Hans Aberg <[EMAIL PROTECTED]> writes:

> Exactly how is this connection between the lambda calculus and
> category theory described? -- That is, one would expect to know that
> if one has a category of some sort, it is equivalent to the lambda
> calculus, or something like that.

There is a very beautiful connection here, which is explained at
length e.g. in [1]. In short, every simply typed lambda-calculus gives
rise to a a cartesian closed category (ccc) (by taking its term
model).
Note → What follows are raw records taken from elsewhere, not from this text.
Definition ret {S A} (a : A) : M S A := λ s, (Some a, s).
Definition bind {S A B} (m : M S A) (k : A → M S B) : M S B := λ s,
  match m s with
  | (Some a, s') => k a s'
  | (None, s') => (None, s')
  end.
Definition leave {S A} : M S A := λ s, (None, s).
Definition get {S} : M S S := λ s, (Some s, s).
Definition gets {S A} (f : S → A) : M S A := λ s, (Some (f s), s).
Definition modify {S} (f : S → S) : M S unit := λ s, (Some tt, f s).
Definition when {S} (b : bool) (m : M S unit) : M S unit := if b then m else ret tt.

(** A call of a function: its own "return" does not leave the caller. *)
Definition call {S} (m : M S unit) : M S unit := λ s, (Some tt, (m s).2).

(** The state a handler leaves behind. *)
Definition run {S A} (m : M S A) (s : S) : S := (m s).2.

Declare Scope handler_scope.
Delimit Scope handler_scope with handler.
Notation "'let*' x ':=' m 'in' k" := (bind m (λ x, k))
  (at level 10, x pattern, k at level 200) : handler_scope.
Notation "m1 ;;; m2" := (bind m1 (λ _, m2))
  (at level 100, right associativity) : handler_scope.

(** What a fragment establishes: [Q] when it falls through, [E] when it leaves. *)
Section triples.
Context {S : Type}.
Implicit Types (P R : S → Prop).

Definition triple {A} P (m : M S A) (Q : A → S → Prop) (E : S → Prop) : Prop :=
  ∀ s, P s → match m s with (Some a, s') => Q a s' | (None, s') => E s' end.

Lemma triple_bind {A B} P (m : M S A) (k : A → M S B) (R' : B → S → Prop)
    (Q : A → S → Prop) (E : S → Prop) :
  triple P m Q E → (∀ a, triple (Q a) (k a) R' E) → triple P (bind m k) R' E.
Proof.
  intros Hm Hk s Hs. unfold bind. specialize (Hm s Hs).
  destruct (m s) as [[a|] s']; [by apply Hk|done].
Qed.

Lemma triple_ret {A} P (a : A) (Q : A → S → Prop) E :
  (∀ s, P s → Q a s) → triple P (ret a) Q E.
Proof. intros H s Hs. by apply H. Qed.

Lemma triple_modify P f (Q : unit → S → Prop) E :
  (∀ s, P s → Q tt (f s)) → triple P (modify f) Q E.
Proof. intros H s Hs. by apply H. Qed.

Lemma triple_read {A B} P (f : S → A) (k : A → M S B) Q E :
  (∀ a, triple (λ s, P s ∧ f s = a) (k a) Q E) → triple P (bind (gets f) k) Q E.
Proof. intros H s Hs. by apply (H (f s)). Qed.

Lemma triple_pre {A} P P' (m : M S A) Q E :
  triple P' m Q E → (∀ s, P s → P' s) → triple P m Q E.
Proof. intros H HP s Hs. by apply H, HP. Qed.

Lemma triple_weaken {A} P (m : M S A) (Q Q' : A → S → Prop) (E E' : S → Prop) :
  triple P m Q E → (∀ a s, Q a s → Q' a s) → (∀ s, E s → E' s) → triple P m Q' E'.
Proof.
  intros H HQ HE s Hs. specialize (H s Hs). destruct (m s) as [[a|] s']; auto.
Qed.

Lemma triple_leave {A} P (Q : A → S → Prop) (E : S → Prop) :
  (∀ s, P s → E s) → triple P leave Q E.
Proof. intros H s Hs. by apply H. Qed.

Lemma triple_pure {A} P (b : Prop) (m : M S A) Q E :
  (b → triple P m Q E) → triple (λ s, P s ∧ b) m Q E.
Proof. intros H s [Hs Hb]. by apply H. Qed.
End triples.

(** ** Reachability *)

(** An invariant of the initial states that every step preserves holds in
    every reachable state. *)
Lemma rtc_invariant {A} (R : relation A) (P : A → Prop) x y :
  rtc R x y → P x → (∀ a b, P a → R a b → P b) → P y.
Proof. induction 1; eauto. Qed.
On the other hand, every ccc gives us a simply typed
lambda-calculus, by considering its so-called internal language, which
has its objects as types, and its morphisms as terms: a morphism
f:A--> B is a a term of B in the context of a variable (or a tuple of
variables) of type A. These two mappings are adjoint (the internal
language construction is the right adjoint).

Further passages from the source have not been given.